*Task directions*: Write out the following listing's lines from the one with "intros Hok Hl Ha." to the one with "intros Hc Ha.", exactly, with both included and no others.

□ □ □ □ □

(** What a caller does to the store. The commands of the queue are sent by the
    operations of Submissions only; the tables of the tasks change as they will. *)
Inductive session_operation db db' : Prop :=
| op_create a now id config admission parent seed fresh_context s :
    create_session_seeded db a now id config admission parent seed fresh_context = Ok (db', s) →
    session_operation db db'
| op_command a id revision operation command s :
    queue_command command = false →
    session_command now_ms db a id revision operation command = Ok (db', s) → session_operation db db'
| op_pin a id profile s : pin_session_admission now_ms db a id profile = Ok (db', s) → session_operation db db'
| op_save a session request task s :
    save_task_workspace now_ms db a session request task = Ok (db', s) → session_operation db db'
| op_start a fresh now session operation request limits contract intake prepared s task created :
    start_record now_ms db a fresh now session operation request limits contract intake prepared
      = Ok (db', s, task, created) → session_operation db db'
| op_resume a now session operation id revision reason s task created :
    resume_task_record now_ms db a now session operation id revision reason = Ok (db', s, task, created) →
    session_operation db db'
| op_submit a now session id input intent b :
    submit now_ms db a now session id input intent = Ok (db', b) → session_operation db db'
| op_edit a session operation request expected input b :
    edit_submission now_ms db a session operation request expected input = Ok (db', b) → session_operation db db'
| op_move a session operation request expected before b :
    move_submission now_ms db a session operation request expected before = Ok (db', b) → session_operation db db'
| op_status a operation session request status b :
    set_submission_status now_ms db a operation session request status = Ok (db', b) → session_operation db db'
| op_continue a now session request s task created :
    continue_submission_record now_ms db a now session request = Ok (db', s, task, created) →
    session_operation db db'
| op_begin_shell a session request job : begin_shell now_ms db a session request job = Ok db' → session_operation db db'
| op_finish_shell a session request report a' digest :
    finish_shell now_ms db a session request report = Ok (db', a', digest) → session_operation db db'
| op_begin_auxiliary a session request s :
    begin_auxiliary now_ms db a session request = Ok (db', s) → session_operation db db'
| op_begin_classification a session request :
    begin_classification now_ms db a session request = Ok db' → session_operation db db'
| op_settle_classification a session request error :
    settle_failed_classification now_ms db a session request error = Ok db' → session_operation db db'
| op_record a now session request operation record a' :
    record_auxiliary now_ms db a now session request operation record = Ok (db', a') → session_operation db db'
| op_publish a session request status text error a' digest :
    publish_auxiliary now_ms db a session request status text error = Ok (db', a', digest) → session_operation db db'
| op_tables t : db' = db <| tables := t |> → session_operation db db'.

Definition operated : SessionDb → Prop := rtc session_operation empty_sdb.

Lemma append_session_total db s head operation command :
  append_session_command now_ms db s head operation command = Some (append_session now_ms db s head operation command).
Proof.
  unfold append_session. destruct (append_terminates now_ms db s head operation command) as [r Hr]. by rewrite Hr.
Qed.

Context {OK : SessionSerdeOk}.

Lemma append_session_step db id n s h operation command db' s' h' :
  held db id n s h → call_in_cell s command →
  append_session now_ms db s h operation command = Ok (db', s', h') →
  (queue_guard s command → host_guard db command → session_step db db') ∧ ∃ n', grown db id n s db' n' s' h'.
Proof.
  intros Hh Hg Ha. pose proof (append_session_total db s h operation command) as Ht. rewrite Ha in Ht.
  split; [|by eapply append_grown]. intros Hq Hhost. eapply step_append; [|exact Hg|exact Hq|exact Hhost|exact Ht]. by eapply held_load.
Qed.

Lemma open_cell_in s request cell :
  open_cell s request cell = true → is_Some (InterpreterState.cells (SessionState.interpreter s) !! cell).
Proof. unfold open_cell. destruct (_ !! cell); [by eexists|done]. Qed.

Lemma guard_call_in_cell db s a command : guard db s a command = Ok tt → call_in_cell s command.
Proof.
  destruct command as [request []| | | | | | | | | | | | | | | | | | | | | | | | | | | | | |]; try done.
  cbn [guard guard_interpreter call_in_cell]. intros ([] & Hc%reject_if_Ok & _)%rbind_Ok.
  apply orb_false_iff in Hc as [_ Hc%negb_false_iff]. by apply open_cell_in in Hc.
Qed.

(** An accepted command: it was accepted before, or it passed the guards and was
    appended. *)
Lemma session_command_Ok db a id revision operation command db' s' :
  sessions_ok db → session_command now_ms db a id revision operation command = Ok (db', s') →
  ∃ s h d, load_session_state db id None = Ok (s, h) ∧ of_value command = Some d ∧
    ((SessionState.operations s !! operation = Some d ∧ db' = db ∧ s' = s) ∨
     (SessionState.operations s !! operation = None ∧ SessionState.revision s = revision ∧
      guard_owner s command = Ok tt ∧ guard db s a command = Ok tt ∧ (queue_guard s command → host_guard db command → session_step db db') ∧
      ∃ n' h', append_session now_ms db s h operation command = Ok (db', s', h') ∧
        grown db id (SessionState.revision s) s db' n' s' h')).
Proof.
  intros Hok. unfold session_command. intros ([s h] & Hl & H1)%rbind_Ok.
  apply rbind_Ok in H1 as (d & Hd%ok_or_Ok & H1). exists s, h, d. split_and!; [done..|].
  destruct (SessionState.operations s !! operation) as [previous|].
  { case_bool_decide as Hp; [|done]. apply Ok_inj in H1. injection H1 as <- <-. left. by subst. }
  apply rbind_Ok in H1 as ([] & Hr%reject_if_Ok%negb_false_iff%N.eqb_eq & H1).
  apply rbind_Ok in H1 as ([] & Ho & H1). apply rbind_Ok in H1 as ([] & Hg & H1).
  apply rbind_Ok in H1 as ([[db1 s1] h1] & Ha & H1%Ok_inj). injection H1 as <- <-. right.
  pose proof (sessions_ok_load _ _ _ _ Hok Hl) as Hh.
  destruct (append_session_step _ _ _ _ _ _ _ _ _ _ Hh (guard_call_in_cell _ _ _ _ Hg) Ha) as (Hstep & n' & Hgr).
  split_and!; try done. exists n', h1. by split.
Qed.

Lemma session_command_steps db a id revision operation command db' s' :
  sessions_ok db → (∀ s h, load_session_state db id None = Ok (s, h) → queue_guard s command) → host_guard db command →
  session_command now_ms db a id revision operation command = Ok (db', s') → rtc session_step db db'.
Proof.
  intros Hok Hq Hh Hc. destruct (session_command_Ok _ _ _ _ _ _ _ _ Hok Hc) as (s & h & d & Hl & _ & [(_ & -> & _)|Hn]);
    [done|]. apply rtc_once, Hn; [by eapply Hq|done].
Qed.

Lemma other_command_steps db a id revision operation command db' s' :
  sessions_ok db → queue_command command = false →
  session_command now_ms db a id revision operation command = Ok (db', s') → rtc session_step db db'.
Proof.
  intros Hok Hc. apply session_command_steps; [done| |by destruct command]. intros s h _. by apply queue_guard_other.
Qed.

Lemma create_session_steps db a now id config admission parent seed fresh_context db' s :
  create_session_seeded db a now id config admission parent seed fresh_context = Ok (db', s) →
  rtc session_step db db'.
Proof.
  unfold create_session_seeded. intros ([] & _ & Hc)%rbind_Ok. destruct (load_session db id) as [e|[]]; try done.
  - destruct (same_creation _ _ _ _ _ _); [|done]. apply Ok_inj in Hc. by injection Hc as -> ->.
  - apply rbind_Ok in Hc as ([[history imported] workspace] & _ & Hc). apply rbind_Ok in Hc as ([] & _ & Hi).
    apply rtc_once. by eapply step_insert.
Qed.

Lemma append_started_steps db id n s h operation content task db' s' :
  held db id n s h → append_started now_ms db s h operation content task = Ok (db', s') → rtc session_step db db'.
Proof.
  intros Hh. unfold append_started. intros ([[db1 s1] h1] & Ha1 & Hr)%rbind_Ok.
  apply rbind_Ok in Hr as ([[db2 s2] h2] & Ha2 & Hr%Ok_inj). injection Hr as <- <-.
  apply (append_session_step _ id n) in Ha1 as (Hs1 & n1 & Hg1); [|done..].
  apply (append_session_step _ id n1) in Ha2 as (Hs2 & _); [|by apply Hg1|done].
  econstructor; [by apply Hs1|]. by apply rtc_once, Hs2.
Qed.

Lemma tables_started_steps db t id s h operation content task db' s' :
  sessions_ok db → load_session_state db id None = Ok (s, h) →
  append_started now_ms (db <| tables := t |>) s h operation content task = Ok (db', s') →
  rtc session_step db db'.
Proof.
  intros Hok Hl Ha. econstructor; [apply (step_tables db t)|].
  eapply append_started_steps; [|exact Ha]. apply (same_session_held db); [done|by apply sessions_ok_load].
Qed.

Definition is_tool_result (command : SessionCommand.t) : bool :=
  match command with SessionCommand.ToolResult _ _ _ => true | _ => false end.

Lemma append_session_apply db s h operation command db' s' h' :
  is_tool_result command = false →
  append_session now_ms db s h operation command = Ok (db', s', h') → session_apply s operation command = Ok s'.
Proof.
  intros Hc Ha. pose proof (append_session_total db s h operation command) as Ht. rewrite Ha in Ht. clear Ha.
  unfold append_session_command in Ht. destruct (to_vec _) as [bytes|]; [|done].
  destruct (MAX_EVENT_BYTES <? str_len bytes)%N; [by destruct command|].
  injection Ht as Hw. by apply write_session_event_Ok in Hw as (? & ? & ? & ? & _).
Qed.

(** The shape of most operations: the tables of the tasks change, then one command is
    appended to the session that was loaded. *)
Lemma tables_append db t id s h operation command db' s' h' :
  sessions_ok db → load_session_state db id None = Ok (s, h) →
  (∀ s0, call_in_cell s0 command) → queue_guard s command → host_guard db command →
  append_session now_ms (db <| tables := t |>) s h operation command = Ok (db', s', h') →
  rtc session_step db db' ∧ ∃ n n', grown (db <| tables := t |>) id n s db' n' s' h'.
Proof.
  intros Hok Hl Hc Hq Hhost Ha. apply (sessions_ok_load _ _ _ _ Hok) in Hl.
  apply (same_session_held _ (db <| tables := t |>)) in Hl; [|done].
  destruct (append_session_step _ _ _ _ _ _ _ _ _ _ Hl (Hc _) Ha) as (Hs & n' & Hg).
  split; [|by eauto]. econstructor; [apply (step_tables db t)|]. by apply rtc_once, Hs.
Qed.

□ □ □ □ □

*Answer box*:
  intros Hok Hl Ha. econstructor; [apply (step_tables db t)|].
  eapply append_started_steps; [|exact Ha]. apply (same_session_held db); [done|by apply sessions_ok_load].
Qed.

Definition is_tool_result (command : SessionCommand.t) : bool :=
  match command with SessionCommand.ToolResult _ _ _ => true | _ => false end.

Lemma append_session_apply db s h operation command db' s' h' :
  is_tool_result command = false →
  append_session now_ms db s h operation command = Ok (db', s', h') → session_apply s operation command = Ok s'.
Proof.
  intros Hc Ha. pose proof (append_session_total db s h operation command) as Ht. rewrite Ha in Ht. clear Ha.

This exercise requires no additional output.